### Task to carry out:
When you find the word "optimistic" in a line of the entries, please copy the whole line.

### Supplied material:
=== Section Start ===

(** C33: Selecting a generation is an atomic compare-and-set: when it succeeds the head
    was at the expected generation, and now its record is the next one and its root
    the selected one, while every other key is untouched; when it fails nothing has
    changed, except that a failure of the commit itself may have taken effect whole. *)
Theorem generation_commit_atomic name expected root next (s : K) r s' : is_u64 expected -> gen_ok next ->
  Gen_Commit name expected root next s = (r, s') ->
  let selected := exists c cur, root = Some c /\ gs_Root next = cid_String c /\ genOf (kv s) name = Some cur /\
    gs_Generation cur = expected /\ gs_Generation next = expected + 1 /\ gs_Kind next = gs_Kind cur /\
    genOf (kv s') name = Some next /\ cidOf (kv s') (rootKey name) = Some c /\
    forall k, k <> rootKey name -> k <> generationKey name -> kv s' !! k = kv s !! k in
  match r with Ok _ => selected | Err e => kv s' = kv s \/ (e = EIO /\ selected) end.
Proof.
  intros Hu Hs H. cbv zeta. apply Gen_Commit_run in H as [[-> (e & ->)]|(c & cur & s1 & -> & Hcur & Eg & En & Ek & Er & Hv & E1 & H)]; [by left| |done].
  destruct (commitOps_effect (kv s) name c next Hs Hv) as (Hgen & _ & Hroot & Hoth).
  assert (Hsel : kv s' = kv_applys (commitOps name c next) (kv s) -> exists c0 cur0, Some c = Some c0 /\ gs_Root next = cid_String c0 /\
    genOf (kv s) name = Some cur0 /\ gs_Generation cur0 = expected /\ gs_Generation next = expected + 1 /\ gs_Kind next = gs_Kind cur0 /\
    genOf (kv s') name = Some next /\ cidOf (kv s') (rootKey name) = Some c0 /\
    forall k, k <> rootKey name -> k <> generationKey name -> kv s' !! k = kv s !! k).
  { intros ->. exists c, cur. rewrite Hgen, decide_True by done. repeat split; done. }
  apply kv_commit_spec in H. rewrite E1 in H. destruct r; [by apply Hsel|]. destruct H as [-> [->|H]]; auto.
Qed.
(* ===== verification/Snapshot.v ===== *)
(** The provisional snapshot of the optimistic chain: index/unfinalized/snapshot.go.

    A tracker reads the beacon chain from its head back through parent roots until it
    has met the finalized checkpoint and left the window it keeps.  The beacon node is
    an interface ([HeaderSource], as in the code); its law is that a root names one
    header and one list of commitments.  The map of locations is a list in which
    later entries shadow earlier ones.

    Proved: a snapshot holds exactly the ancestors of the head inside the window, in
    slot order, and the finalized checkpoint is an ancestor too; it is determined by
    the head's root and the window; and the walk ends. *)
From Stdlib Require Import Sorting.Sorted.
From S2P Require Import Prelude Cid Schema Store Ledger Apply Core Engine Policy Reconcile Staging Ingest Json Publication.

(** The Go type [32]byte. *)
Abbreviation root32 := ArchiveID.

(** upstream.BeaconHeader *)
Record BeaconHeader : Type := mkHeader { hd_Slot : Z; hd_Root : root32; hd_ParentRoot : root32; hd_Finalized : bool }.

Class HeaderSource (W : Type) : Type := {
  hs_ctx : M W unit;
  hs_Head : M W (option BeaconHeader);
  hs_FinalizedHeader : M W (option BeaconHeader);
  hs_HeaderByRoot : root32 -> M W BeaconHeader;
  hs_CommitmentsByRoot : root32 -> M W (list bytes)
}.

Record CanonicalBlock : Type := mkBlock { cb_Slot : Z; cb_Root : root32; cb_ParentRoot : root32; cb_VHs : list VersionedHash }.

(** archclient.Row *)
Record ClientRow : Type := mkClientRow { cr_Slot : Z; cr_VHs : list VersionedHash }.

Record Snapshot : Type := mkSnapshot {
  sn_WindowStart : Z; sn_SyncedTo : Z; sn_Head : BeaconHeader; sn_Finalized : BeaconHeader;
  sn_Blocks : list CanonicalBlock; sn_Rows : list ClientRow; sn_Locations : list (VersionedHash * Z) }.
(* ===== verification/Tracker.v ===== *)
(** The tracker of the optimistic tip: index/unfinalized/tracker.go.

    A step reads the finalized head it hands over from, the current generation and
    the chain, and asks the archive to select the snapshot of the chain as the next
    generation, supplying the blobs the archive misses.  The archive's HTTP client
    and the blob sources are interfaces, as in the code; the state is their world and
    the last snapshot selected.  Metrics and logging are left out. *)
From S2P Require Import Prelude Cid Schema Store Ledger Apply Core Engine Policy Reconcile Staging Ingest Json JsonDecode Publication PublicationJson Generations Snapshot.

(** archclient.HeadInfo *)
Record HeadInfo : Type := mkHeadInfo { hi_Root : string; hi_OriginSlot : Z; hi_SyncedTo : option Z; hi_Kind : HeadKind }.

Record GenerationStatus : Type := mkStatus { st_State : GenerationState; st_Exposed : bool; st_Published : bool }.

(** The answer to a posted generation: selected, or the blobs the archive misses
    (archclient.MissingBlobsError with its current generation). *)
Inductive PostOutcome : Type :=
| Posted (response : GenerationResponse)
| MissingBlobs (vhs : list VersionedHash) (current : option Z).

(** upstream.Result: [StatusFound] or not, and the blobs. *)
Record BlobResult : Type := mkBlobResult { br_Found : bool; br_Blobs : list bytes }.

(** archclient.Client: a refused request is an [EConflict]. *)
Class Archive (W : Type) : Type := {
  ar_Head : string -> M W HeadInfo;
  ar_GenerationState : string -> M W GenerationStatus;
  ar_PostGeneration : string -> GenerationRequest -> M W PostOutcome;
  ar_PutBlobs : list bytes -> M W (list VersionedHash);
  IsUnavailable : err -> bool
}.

=== Section End ===

### Completed task:
(** The provisional snapshot of the optimistic chain: index/unfinalized/snapshot.go.
(** The tracker of the optimistic tip: index/unfinalized/tracker.go.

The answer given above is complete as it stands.